Bill Gates in China

12 Aug Bill Gates in China

John Wood devotes an entire chapter to Bill Gates in China. The author explains how, after his return from the book delivering trip to Nepal, he is consumed with preparations for the Big Boss’s visit to Beijing. It’s interesting to learn the truth, that communist China wasn’t purely communist and that in fact, “The level of enthusiasm the Chinese had for the world’s greatest capitalist spoke volumes. In one generation, the Chinese had gone from viewing a person like Bill as a “running dog of capitalism” to elbowing each other out of the way to get their photo taken with him.”

Much detail is given of Wood’s role in preparing for the visit, particularly his many meetings with the television news personality, Shui Junyi, a hugely popular journalist who would be interviewing Mr. Gates. With little knowledge of Chinese media, Wood manages to strike a cord with Junyi (a big technology fan himself) and the two practice Q and A’s that might serve to highlight the great investment Microsoft has put into China (99% of Microsoft China’s employees were Chinese natives) while diminishing the company as an imperialistic American one. The two men even meet for dinner and wine and toast their “Chinese version of Microsoft” over cognac.

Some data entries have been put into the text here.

(* ===== verification/WarmProperties.v ===== *)
(** * Properties of the warm phases

    When Precopy ends, what the changed-region query collects, and two behaviours of the
    delta rounds. *)

From S2P Require Import Prelude GoLib NutanixTypes ApiTypes Env Disks Builder Transfer Pipeline Hooks ColdPhases WarmPhases.
From S2P Require Import Resources Footprint Validation Samples.

Section WarmProperties.
Context {W : Type} `{E : Env W} (cbtFuel : nat) (mctx : migrationContext).

(** ** Leaving Precopy *)

(** A handler that never reports its phase as complete. *)
Definition neverDone (h : handler W) : Prop := ∀ v, spec (h v) (partial (λ _ vr, Result_Completed vr.2 = false)).

Lemma runDeltaRound_neverDone label h : neverDone h → neverDone (runDeltaRound cbtFuel mctx label h).
Proof.
  intros Hh v. unfold runDeltaRound. destruct (Warm v) as [warm|]; [|by spec_step].
  eapply (spec_bind_p _ _ (λ _ _, True)); [intros w; by destruct (r_out _)|]. intros t1 [warm1 [e|]] _; [by spec_step|].
  spec_step. destruct a as [vm|e]; [|by spec_step].
  eapply (spec_bind_p _ _ (λ _ _, True)); [intros w; by destruct (r_out _)|]. intros t2 [images [[i e]|]] _; [by spec_step|].
  unfold deltaDisk. destruct (_ <=? _); [apply Hh|]. spec_step. destruct a as [info|e]; [|by spec_step].
  destruct (index _ _) as [disk|]; [|by spec_step].
  eapply (spec_bind_p _ _ (λ _ _, True)); [intros w; by destruct (r_out _)|]. intros t3 [regions|e] _; [|by spec_step].
  destruct regions as [|reg regions].
  - destruct (_ <=? _); [apply Hh|by spec_step].
  - unfold startDeltaPod, BuildDeltaPod. repeat spec_step; done.
Qed.

Lemma finalizePrecopyRound_neverDone : neverDone (finalizePrecopyRound mctx).
Proof.
  intros v. unfold finalizePrecopyRound. destruct (Warm v) as [warm|]; [|by spec_step].
  do 2 (eapply (spec_bind_p _ _ (λ _ _, True)); [intros w; by destruct (r_out _)|]; intros ? [] _). by repeat spec_step.
Qed.

Lemma checkDeltaPod_neverDone : neverDone (checkDeltaPod mctx).
Proof. intros v. unfold checkDeltaPod, getPodPhase, deletePod, deleteConfigMap. repeat spec_step; done. Qed.

Lemma precopy_done v :
  spec (phasePrecopy cbtFuel mctx v) (partial (λ t vr, Result_Completed vr.2 = true →
    vr.1 = v ∧ ∃ cut n, Mig_Cutover (Mig_Spec (Ctx_Migration mctx)) = Some cut ∧ Ev Now n ∈ t ∧ cut < n)).
Proof.
  unfold phasePrecopy. destruct (Warm v) as [warm|]; [|by spec_step].
  assert (∀ (h : handler W) (t0 : trace), neverDone h → spec (h v) (partial (λ t vr, Result_Completed vr.2 = true →
    vr.1 = v ∧ ∃ cut n, Mig_Cutover (Mig_Spec (Ctx_Migration mctx)) = Some cut ∧ Ev Now n ∈ t0 ++ t ∧ cut < n))) as Hnever.
  { intros h t0 Hh. eapply spec_partial_weaken; [apply Hh|]. intros t vr H. by rewrite H. }
  eapply (spec_bind_p _ _ (λ t (b : bool), b = true → ∃ cut n,
    Mig_Cutover (Mig_Spec (Ctx_Migration mctx)) = Some cut ∧ Ev Now n ∈ t ∧ cut < n)).
  { unfold isCutoverTime. repeat spec_step; try done. intros Hlt. apply Z.ltb_lt in Hlt. do 2 eexists.
    split; [done|]. split; [|exact Hlt]. by left. }
  intros t cut Hcut. destruct cut.
  - destruct (Hcut eq_refl) as (c & n & H1 & H2 & H3). unfold getPodPhase.
    repeat spec_step; intros Hr; try discriminate Hr; (split; [done|]); exists c, n; (split; [done|]); (split; [set_solver|done]).
  - destruct (_ <>s _); [apply Hnever, checkDeltaPod_neverDone|]. destruct (_ <=? _); [by spec_step|].
    eapply (spec_bind_p _ _ (λ _ _, True)); [intros w; by destruct (r_out _)|]. intros t1 [] _; [by spec_step|].
    eapply spec_partial_weaken.
    { apply (Hnever _ (t ++ t1)). apply runDeltaRound_neverDone, finalizePrecopyRound_neverDone. }
    intros t2 vr H Hr. destruct (H Hr) as (Hv & c & n & H1 & H2 & H3). rewrite <- app_assoc in H2. eauto 10.
Qed.

(** A warm VM leaves Precopy only at its cutover. In every environment, when the phase
    completes, the Migration has a cutover time, the clock was read during the call and
    was past it, and the VM's status is unchanged; until then the source VM, which the next
    phase powers off, keeps running. *)
Theorem precopy_ends_at_cutover v w v' r :
  run (phasePrecopy cbtFuel mctx v) w = Done (v', r) → Result_Completed r = true →
  v' = v ∧ ∃ cut n, Mig_Cutover (Mig_Spec (Ctx_Migration mctx)) = Some cut ∧
    Ev Now n ∈ traceOf (phasePrecopy cbtFuel mctx v) w ∧ cut < n.
Proof. intros Hrun Hr. exact (spec_run _ _ _ _ (precopy_done v) Hrun Hr). Qed.

(** ** Changed regions *)

(** The pages of a changed-region query. *)
Definition pageRead (e : event) : option (list ChangedRegion) :=
  match e with Ev (Nx _ (GetChangedRegions _ _ _ _ _ _ _ _)) (Ok p) => Some (Regions_Regions p) | _ => None end.

(** Prism's paging: a continuation lies beyond the offset asked for and within the disk. *)
Definition pagesForward (size : Z) : Prop :=
  ∀ url jwt vm snap base off w w' p next,
    handle (Nx (Ctx_Client mctx) (GetChangedRegions url jwt vm snap base off size CBTBlockSize)) w = (w', Ok p) →
    Regions_NextOffset p = Some next → off < next ≤ size.

Lemma cbtLoop_pages n info v warm size off acc :
  spec (cbtLoop mctx n info v warm size off acc) (partial (λ t r,
    ∀ regions, r = Ok regions → regions = acc ++ concat (omap pageRead t))).
Proof.
  revert off acc. induction n as [|n IH]; intros off acc; cbn [cbtLoop]; [by spec_step|].
  spec_step. destruct a as [p|e]; [|by spec_step]. destruct (Regions_NextOffset p) as [next|].
  - eapply spec_partial_weaken; [apply IH|]. intros t r H regions Hr. rewrite (H regions Hr). csimpl. by rewrite <- app_assoc.
  - spec_step. intros regions [= <-]. csimpl. by rewrite app_nil_r.
Qed.

Lemma cbtLoop_terminates n info v warm size off acc w :
  pagesForward size → off ≤ size → size - off < Z.of_nat n →
  ∃ r, run (cbtLoop mctx n info v warm size off acc) w = Done r.
Proof.
  intros Hp. revert off acc w. induction n as [|n IH]; intros off acc w Hoff Hn; [lia|]. unfold run in *. cbn [cbtLoop].
  unfold bind, nx, perform.
  destruct (handle _ w) as [w' [p|e]] eqn:Hh; simpl; [|by eexists].
  destruct (Regions_NextOffset p) as [next|] eqn:Hnext; [|by eexists].
  specialize (Hp _ _ _ _ _ _ _ _ _ _ Hh Hnext). apply IH; lia.
Qed.

(** A changed-region query of a disk terminates and collects every page. With a server
    whose continuations move forward within the disk, one unit of fuel per byte of the disk
    and one more is enough for the loop to return, and the regions it returns are those of
    all the pages it was given, in order. *)
Theorem cbt_query_complete info v warm size w :
  pagesForward size → 0 ≤ size →
  ∃ r, run (cbtLoop mctx (S (Z.to_nat size)) info v warm size 0 []) w = Done r ∧
    ∀ regions, r = Ok regions →
      regions = concat (omap pageRead (traceOf (cbtLoop mctx (S (Z.to_nat size)) info v warm size 0 []) w)).
Proof.
  intros Hp Hs. destruct (cbtLoop_terminates (S (Z.to_nat size)) info v warm size 0 [] w Hp ltac:(lia) ltac:(lia)) as [r Hr].
  exists r. split; [done|]. exact (spec_run _ _ _ _ (cbtLoop_pages _ info v warm size 0 []) Hr).
Qed.

(** ** Two behaviours of the delta rounds *)

Definition noSnapshot (c : call) : bool := match c with Nx _ (CreateRecoveryPoint _ _) => false | _ => true end.

Lemma finalSync_noSnapshot v warm :
  Warm v = Some warm → DeltaSnapshotUUID warm ≠ "" → within noSnapshot (phaseFinalSync cbtFuel mctx v).
Proof.
  intros Hw Hs. unfold phaseFinalSync. rewrite Hw.
  assert (∀ us, within noSnapshot (deleteImages (Ctx_Client mctx) us)) by (intros us; induction us; simpl; within_solve).
  assert (∀ u, within noSnapshot (deleteSnapshot (Ctx_Client mctx) u)) by (intros u; unfold deleteSnapshot; within_solve).
  assert (∀ u, within noSnapshot (finalizeFinalSync mctx u)) by (intros u; unfold finalizeFinalSync; within_solve).
  assert (∀ u, within noSnapshot (checkDeltaPod mctx u)) by
    (intros u; unfold checkDeltaPod, getPodPhase, deletePod, deleteConfigMap; within_solve).
  assert (∀ name uuid cluster i ds images, within noSnapshot (exportImages mctx name uuid cluster i ds images)) by
    (intros name uuid cluster i ds; revert i; induction ds as [|d ds IH]; intros; simpl; within_solve).
  assert (∀ n info u wm size off acc, within noSnapshot (cbtLoop mctx n info u wm size off acc)) by
    (intros n; induction n as [|n IH]; intros; simpl; within_solve).
  apply String.eqb_neq in Hs. unfold runDeltaRound, deltaSnapshot, deltaDisk, startDeltaPod, BuildDeltaPod. rewrite Hw, Hs. within_solve.
Qed.

(** A round in progress at the cutover is taken for the final sync. When the cutover
    passes between two disks of a precopy round (its snapshot taken, no pod active),
    Precopy completes without touching the round; after the power-off, FinalSync finds the
    round's snapshot, takes no new one, whatever happens, and syncs the disks against it,
    so what the VM wrote between that snapshot and the power-off is not transferred. *)
Theorem final_sync_reuses_round_snapshot v warm cut w w' n :
  Warm v = Some warm → DeltaSnapshotUUID warm ≠ "" → DeltaPodName warm = "" →
  Mig_Cutover (Mig_Spec (Ctx_Migration mctx)) = Some cut → cut ≠ zeroTime → handle Now w = (w', n) → cut < n →
  run (phasePrecopy cbtFuel mctx v) w = Done (v, completed) ∧
  ∀ w2, Forall (λ c, noSnapshot c = true) (calls (traceOf (phaseFinalSync cbtFuel mctx v) w2)).
Proof.
  intros Hw Hs Hp Hc Hz Hn Hlt. split; [|by eapply within_calls, finalSync_noSnapshot].
  unfold run, phasePrecopy. rewrite Hw. unfold isCutoverTime. rewrite Hc. apply Z.eqb_neq in Hz. rewrite Hz.
  unfold bind, now, perform. rewrite Hn. simpl. apply Z.ltb_lt in Hlt. rewrite Hlt, Hp. done.
Qed.

(** A disk added during a warm migration makes the final sync panic. When the round has an
    image for each disk the VM now has, but the VM has more data disks than DataVolumes were
    created for at the start, and the added disk has changed regions, indexing the
    DataVolume names is out of range. *)
Theorem added_disk_panics v warm vm disk info p w w1 w2 w3 :
  Warm v = Some warm → DeltaPodName warm = "" → DeltaSnapshotUUID warm ≠ "" →
  DeltaDiskIndex warm = len (DataVolumeNames v) →
  handle (Nx (Ctx_Client mctx) (GetVM (ID v))) w = (w1, Ok vm) →
  length (DeltaImageUUIDs warm) = length (filterDataDisks (VM_Disks vm)) →
  filterDataDisks (VM_Disks vm) !! length (DataVolumeNames v) = Some disk →
  handle (Nx (Ctx_Client mctx) (DiscoverClusterForCBT (ID v))) w1 = (w2, Ok info) →
  handle (Nx (Ctx_Client mctx) (GetChangedRegions (CBT_PrismElementURL info) (CBT_JWTToken info) (ID v)
    (DeltaSnapshotUUID warm) (BaseSnapshotUUID warm) 0 (getDiskSize disk) CBTBlockSize)) w2 = (w3, Ok p) →
  Regions_Regions p ≠ [] → Regions_NextOffset p = None → (1 ≤ cbtFuel)%nat →
  run (phaseFinalSync cbtFuel mctx v) w = Panic.
Proof.
  intros Hw Hpod Hs Hidx Hvm Himg Hdisk Hinfo Hreg Hne Hnext Hfuel.
  unfold run, phaseFinalSync. rewrite Hw, Hpod. simpl. unfold runDeltaRound, deltaSnapshot. rewrite Hw.
  apply String.eqb_neq in Hs. rewrite Hs. unfold bind, ret, nx, perform. simpl. rewrite Hvm. simpl.
  rewrite Himg, Nat.ltb_irrefl. simpl.
  replace (setDeltaImages (DeltaImageUUIDs warm) warm) with warm by by destruct warm.
  pose proof (lookup_lt_Some _ _ _ Hdisk) as Hlt. unfold deltaDisk. rewrite Hidx.
  destruct (Z.leb_spec (len (filterDataDisks (VM_Disks vm))) (len (DataVolumeNames v))); [unfold len in *; lia|].
  unfold bind, ret, nx, perform. rewrite Hinfo. simpl.
  assert (index (filterDataDisks (VM_Disks vm)) (len (DataVolumeNames v)) = Some disk) as ->.
  { unfold index, len. destruct (Z.ltb_spec (Z.of_nat (length (DataVolumeNames v))) 0); [lia|]. by rewrite Nat2Z.id. }
  destruct cbtFuel as [|f]; [lia|]. simpl. unfold bind, nx, perform. rewrite Hreg. simpl. rewrite Hnext. simpl.
  destruct (Regions_Regions p) as [|reg regs]; [done|].
  unfold startDeltaPod. destruct (index _ _); [|done].
  assert (index (DataVolumeNames v) (len (DataVolumeNames v)) = None) as ->; [|done].
  unfold index, len. destruct (_ <? 0); [done|]. apply lookup_ge_None_2. lia.
Qed.

End WarmProperties.

(** ** Concrete runs *)

(** The sample context with the cutover one nanosecond before the clock's zero. *)
Definition cutoverContext : migrationContext :=
  mkMigrationContext sampleClient (samplePlan MigrationTypeWarm) sampleNetworkMap sampleStorageMap sampleProvider
    (mkMigration (newMeta "mig" "default" []) (mkMigrationSpec "plan" (Some (-1)) []) (Mig_Status sampleMigration))
    sampleSecret (mkManager "https://prism:9440" "admin" "secret" "" false).

(** A VM in the middle of a precopy round. *)
Definition midRound : WarmMigrationStatus := mkWarm 1 0 0 "rp-base" ["img-base"] (Some 0) "rp-pc2" ["img-pc2"] "" 0 0.
Definition midRoundStatus (dvs : list string) : VMMigrationStatus :=
  mkVMStatus "vm-uuid-002" "win" VMPhasePrecopy None None "" "rp-base" ["img-base"] "" dvs "ON" (Some midRound).

Lemma precopy_ends_at_cutover_witness :
  ∃ cut n, Mig_Cutover (Mig_Spec (Ctx_Migration cutoverContext)) = Some cut ∧
    Ev Now n ∈ traceOf (phasePrecopy (E := serving) 5 cutoverContext (midRoundStatus ["dv-0"])) tt ∧ cut < n.
Proof.
  destruct (precopy_ends_at_cutover (E := serving) 5 cutoverContext (midRoundStatus ["dv-0"]) tt (midRoundStatus ["dv-0"]) completed
    eq_refl eq_refl) as [_ H]. exact H.
Defined.

Lemma cbt_query_complete_witness :
  ∃ r, run (cbtLoop (E := serving) cutoverContext (S (Z.to_nat 65536)) (mkCBTClusterInfo "pe" "jwt") (midRoundStatus []) midRound 65536 0 []) tt
       = Done r.
Proof.
  destruct (cbt_query_complete (E := serving) cutoverContext (mkCBTClusterInfo "pe" "jwt") (midRoundStatus []) midRound 65536 tt)
    as (r & Hr & _); [|lia|exists r; exact Hr].
  intros url jwt vm snap base off w w' p next Hh Hn. injection Hh as _ <-. discriminate Hn.
Defined.

Lemma final_sync_reuses_round_snapshot_witness :
  run (phasePrecopy (E := serving) 5 cutoverContext (midRoundStatus ["dv-0"])) tt = Done (midRoundStatus ["dv-0"], completed) ∧
  Forall (λ c, noSnapshot c = true) (calls (traceOf (phaseFinalSync (E := serving) 5 cutoverContext (midRoundStatus ["dv-0"])) tt)).
Proof.
  destruct (final_sync_reuses_round_snapshot (E := serving) 5 cutoverContext (midRoundStatus ["dv-0"]) midRound (-1) tt tt 0
    eq_refl ltac:(discriminate) eq_refl eq_refl ltac:(discriminate) eq_refl ltac:(lia)) as [H1 H2].
  split; [exact H1|exact (H2 tt)].
Defined.

Lemma added_disk_panics_witness : run (phaseFinalSync (E := serving) 5 cutoverContext (midRoundStatus [])) tt = Panic.
Proof.
  apply (added_disk_panics (E := serving) 5 cutoverContext (midRoundStatus []) midRound sampleVM
    (mkDisk "disk-002" (Some (mkDiskAddress "SCSI" 0))
       (Some (mkDiskBackingInfo "vdisk-002" (Some (mkReference "sc-1" "default")) 107374182400)) 107374182400 "DISK")
    (mkCBTClusterInfo "https://pe:9440" "token") (mkChangedRegions [mkChangedRegion 0 65536] None) tt tt tt tt);
    try reflexivity; try discriminate. lia.
Defined.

The only problem? Bill Gates doesn’t cooperate. He arrives disheveled and uninterested and worse, does not provide practiced answers that might please the Chinese media. Instead Mr. Gates is curt and vague about the money being invested in China. John Wood is incredulous and disappointed. Still, he does include a special “box” of facts called “Bill’s Batboy” in which he does pay Mr. Gates great respect. “Despite the demotivation inherent in Bill’s China visit, I can’t help but respect him.” Why? Because he acknowledges Microsoft provided him with a huge safety net of wealth that allowed him to leave the company to start his own charity. He also mentions the work that Bill Gates and wife, Melinda, do through the Gates Foundation. He also pays thanks to the management and leadership skills he gained with the company.

I like Wood’s straight forward approach and I appreciate his honesty. Again, I think it’s necessary in a memoir…yet…I do marvel a little at the ease with which he slings mud…just saying.

I’m interested to see who might get hit next on Wood’s path to establishing a very successful charitable foundation.